Comparison of five methods for measurement of vibratory perception
- PMID: 6715054
- DOI: 10.1007/BF00380669
Comparison of five methods for measurement of vibratory perception
Abstract
Five methods for the measurement of vibratory perception (using three different vibrameters ) have been compared by determining the vibratory perception threshold in 12 subjects on two days (with a 3-d interval). One device with a vibrating rod (manufactured by MUAB ) was used, the rod being applied either to the finger-tip (rod-tip) and on the proximal phalanx (rod-phalanx). The other devices were fitted with vibrating pins. In one apparatus all pins vibrated in phase (pin-phase), in the other ( Optacon ) the pins in adjacent rows vibrated in opposite phase. The latter one was used with a continuous (pin-cont) and with a "yes-no" procedure (pin-y/n).

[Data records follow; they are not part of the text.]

(* ===== verification/XcheckContest.v ===== *)
(** * The extended checkers

    [projects/filesystems-check/xcheck_contest_1.c] (the parent of every
    directory must name it) and [xcheck_contest_2.c] (no directory may be
    unreachable from the root). *)

From Stdlib Require Import ZArith Lia String.
From stdpp Require Import base tactics list list_numbers numbers sets.
From S2P Require Import Prelude FsImage Xcheck XcheckSpec.

Local Open Scope Z_scope.
Local Open Scope ostep_scope.

(** ** Parents *)

Definition MAX_CHILDS : nat := 10.

(** [Dir_map]: the children recorded for a directory, [child_num] of them. *)
Definition dir_map : Type := list Z.

(** [maps[i].child_inum[maps[i].child_num++] = inum]. *)
Definition add_child (i : nat) (inum : Z) (maps : list dir_map) : outcome string (list dir_map) :=
  match maps !! i with
  | None => Crash "inode number out of bounds"%string
  | Some l => if (length l <? MAX_CHILDS)%nat then Done (<[i := l ++ [inum]]> maps)
              else Crash "child_inum out of bounds"%string
  end.

(** The part of the loop body after the dot entries: the entry is counted, and
    recorded as a child if it is another directory. *)
Definition count_child (i : nat) (de : dirent) (t : tally) (maps : list dir_map) :
    outcome string (tally * list dir_map) :=
  let ty := default 0 (di_type <$> t.(t_inodes) !! Z.to_nat de.(de_inum)) in
  let* t := count_entry (Z.of_nat i) de t in
  if (ty =? T_DIR) && negb (Z.of_nat i =? de.(de_inum)) then
    let* maps := add_child i de.(de_inum) maps in Done (t, maps)
  else Done (t, maps).

(** Contest 1 at the entry [..] of a directory other than the root's own: the
    parent must have recorded the directory as a child. *)
Definition check_parent (i : nat) (de : dirent) (t : tally) (maps : list dir_map) : outcome string unit :=
  match maps !! Z.to_nat de.(de_inum) with
  | None => Crash "inode number out of bounds"%string
  | Some l => if existsb (fun c => c =? Z.of_nat i) l then Done tt
              else Fail "ERROR: parent directory mismatch."%string
  end.

(** ** The way to the root *)

(** [for (off = 0; off < inode.size; off += sizeof(de))] with the entry read. *)
Fixpoint for_dir (offs : list Z) (img : image) (d : dinode)
    (body : dirent -> option (outcome string unit)) : option (outcome string unit) :=
  match offs with
  | [] => Some (Done tt)
  | off :: offs =>
      if d.(di_size) <=? off then Some (Done tt) else
      match read_inode_data d img off 16 with
      | Done de => match body de with
                   | Some (Done _) => for_dir offs img d body
                   | r => r
                   end
      | Fail e => Some (Fail e)
      | Crash w => Some (Crash w)
      end
  end.

(** The recursion from a directory to its parents; [None] when the fuel runs
    out. *)
Fixpoint trace_parent (fuel : nat) (img : image) (inodes : list dinode) (parent_inum leaf : Z) :
    option (outcome string unit) :=
  match fuel with
  | O => None
  | S fuel =>
      match inodes !! Z.to_nat parent_inum with
      | None => Some (Crash "inode number out of bounds"%string)
      | Some inode =>
          for_dir dir_offs img inode (fun de =>
            if is_dot de.(de_name) && (de.(de_inum) =? leaf)
            then Some (Fail "ERROR: inaccessible directory exists."%string)
            else if is_dotdot de.(de_name) && negb (de.(de_inum) =? ROOTINO)
                 then trace_parent fuel img inodes de.(de_inum) leaf
                 else Some (Done tt))
      end
  end.

(** What contest 2 does at an entry [..] other than the root's own: a parent
    that does not name the directory is only reported on the standard error,
    and the way to the root is traced.  [depth] is the number of nested calls
    the stack has room for. *)
Definition check_parent2 (depth : nat) (img : image) (i : nat) (de : dirent) (t : tally)
    (maps : list dir_map) : outcome string unit :=
  match maps !! Z.to_nat de.(de_inum) with
  | None => Crash "inode number out of bounds"%string
  | Some _ =>
      match trace_parent depth img t.(t_inodes) de.(de_inum) (Z.of_nat i) with
      | Some r => r
      | None => Crash "stack overflow"%string
      end
  end.

(** ** The checkers *)

Section contest.
Variable parent_check : nat -> dirent -> tally -> list dir_map -> outcome string unit.

Fixpoint dir_loop1 (offs : list Z) (img : image) (i : nat) (inode : dinode) (s : dirscan) (t : tally)
    (maps : list dir_map) : outcome string (dirscan * tally * list dir_map) :=
  match offs with
  | [] => Done (s, t, maps)
  | off :: offs =>
      if inode.(di_size) <=? off then Done (s, t, maps) else
      let* de := read_inode_data inode img off 16 in
      if is_dot de.(de_name) then
        if negb (de.(de_inum) =? Z.of_nat i)
        then Done (mkScan (s.(count_dots) + 1) s.(root_exist) true, t, maps)
        else let* '(t, maps) := count_child i de t maps in
             dir_loop1 offs img i inode (mkScan (s.(count_dots) + 1) s.(root_exist) s.(dir_error)) t maps
      else if is_dotdot de.(de_name) then
        let own := (Z.of_nat i =? ROOTINO) && (de.(de_inum) =? ROOTINO) in
        let* _ := if own then Done tt else parent_check i de t maps in
        let* '(t, maps) := count_child i de t maps in
        dir_loop1 offs img i inode (mkScan (s.(count_dots) + 1) (s.(root_exist) || own) s.(dir_error)) t maps
      else
        let* '(t, maps) := count_child i de t maps in dir_loop1 offs img i inode s t maps
  end.

Definition check_dir1 (img : image) (i : nat) (inode : dinode) (t : tally) (maps : list dir_map) :
    outcome string (tally * list dir_map) :=
  let* '(s, t, maps) := dir_loop1 dir_offs img i inode (mkScan 0 false false) t maps in
  if (Z.of_nat i =? ROOTINO) && negb s.(root_exist) then Fail "ERROR: root directory does not exist."%string
  else if s.(dir_error) || negb (s.(count_dots) =? 2)
       then Fail "ERROR: directory not properly formatted."%string
  else Done (t, maps).

Definition check_inode1 (img : image) (data_start : Z) (bmap : list Z) (k : nat)
    (mt : list Z * tally * list dir_map) : outcome string (list Z * tally * list dir_map) :=
  let '(m, t, maps) := mt in
  match t.(t_inodes) !! k with
  | None => Crash "inode number out of bounds"%string
  | Some inode =>
      let* _ := check_inode_type inode.(di_type) in
      let* m := if inode.(di_type) =? 0 then Done m else check_addrs img inode (u32 data_start) bmap m in
      let* '(t, maps) := if inode.(di_type) =? T_DIR then check_dir1 img k inode t maps
                         else Done (t, maps) in
      Done (m, t, maps)
  end.

Definition xcheck_with (img : image) : outcome string unit :=
  let* _ := touch (inode_off img) (64 * Z.of_nat (ninodes img)) in
  let* _ := touch (bmap_off img) NBMAP in
  let n := ninodes img in
  let bmap := read_bmap img in
  let t := mkTally (read_inodes img) (replicate n 0) (replicate n 0) in
  let* '(mark, t, _) := ofold (check_inode1 img (data_start img) bmap) (seq 1 (n - 1))
                         (replicate (Z.to_nat NBMAP) 0, t, replicate n []) in
  let* _ := ofold (check_bitmap bmap mark) (bitmap_js (data_start img)) tt in
  ofold (check_links t) (seq 1 (n - 1)) tt.

End contest.

(** [main] of contest 1 and of contest 2, from the reading of the superblock
    on. *)
Definition xcheck1 (img : image) : outcome string unit := xcheck_with check_parent img.

Definition xcheck2 (depth : nat) (img : image) : outcome string unit :=
  xcheck_with (check_parent2 depth img) img.

(** ** The contests are stronger checks *)

(** An entry [..] is the root's own or has the property [good]. *)
Definition parent_ok (good : nat -> dirent -> Prop) (i : nat) (e : dirent) : Prop :=
  is_dotdot e.(de_name) = true ->
  Z.of_nat i = ROOTINO /\ e.(de_inum) = ROOTINO \/ good i e.

(** The directory the entry names has an entry for the directory it is in. *)
Definition named_by_parent (img : image) (i : nat) (e : dirent) : Prop :=
  exists e', e' ∈ entries img (nth_inode img (Z.to_nat e.(de_inum))) /\ e'.(de_inum) = Z.of_nat i.

(** From the directory the entry names the way up ends at the root without
    passing the directory it is in. *)
Definition leads_to_root (depth : nat) (img : image) (i : nat) (e : dirent) : Prop :=
  trace_parent depth img (read_inodes img) e.(de_inum) (Z.of_nat i) = Some (Done tt).

(** Recorded children are entries of the directory. *)
Definition recorded (img : image) (maps : list dir_map) : Prop :=
  forall p l c, maps !! p = Some l -> c ∈ l ->
    exists e, e ∈ entries img (nth_inode img p) /\ e.(de_inum) = c.

Lemma count_child_Done img i de t maps t' maps' :
  recorded img maps -> de ∈ entries img (nth_inode img i) ->
  count_child i de t maps = Done (t', maps') ->
  count_entry (Z.of_nat i) de t = Done t' /\ recorded img maps'.
Proof.
  intros Hrec Hin H. unfold count_child in H. cbv zeta in H. apply obind_Done in H as (t1 & H1 & H).
  destruct (_ && _); [|injection H as -> ->; done].
  apply obind_Done in H as (m1 & Hm & H). injection H as -> ->. split; [done|].
  unfold add_child in Hm. destruct (maps !! i) as [l|] eqn:Hi; [|done].
  destruct (_ <? _)%nat; [|done]. injection Hm as <-.
  intros p l' c Hp Hc. apply list_lookup_insert_Some in Hp as [(<- & <- & _)|(_ & Hp)]; [|by eapply Hrec].
  apply elem_of_app in Hc as [Hc| ->%list_elem_of_singleton]; [by eapply Hrec|]. by exists de.
Qed.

Mean vibratory perception threshold differed considerably: from 0.09 micron (pin-y/n) to 0.61 micron (pin-phase). No learning effect was found between the two days of measurement. The correlation between the measurements on both days (a measure for the reproducibility) was about the same for all methods (from 0.71 to 0.86). Intra-individual variation amounted to 30 to 50%. The low correlation of pin-cont and pin-y/n with the other methods (0.06 to 0.44), if compared with the correlations among the remaining methods (0.53 up to 0.83), suggests that with the Optacon different sensory properties are measured. Apart from the unclear relevance of the measurement of vibratory perception for early diagnosis of neurologic diseases, these results indicate that further investigation and standardization of methods is necessary before they can be used in practice as a screening-method.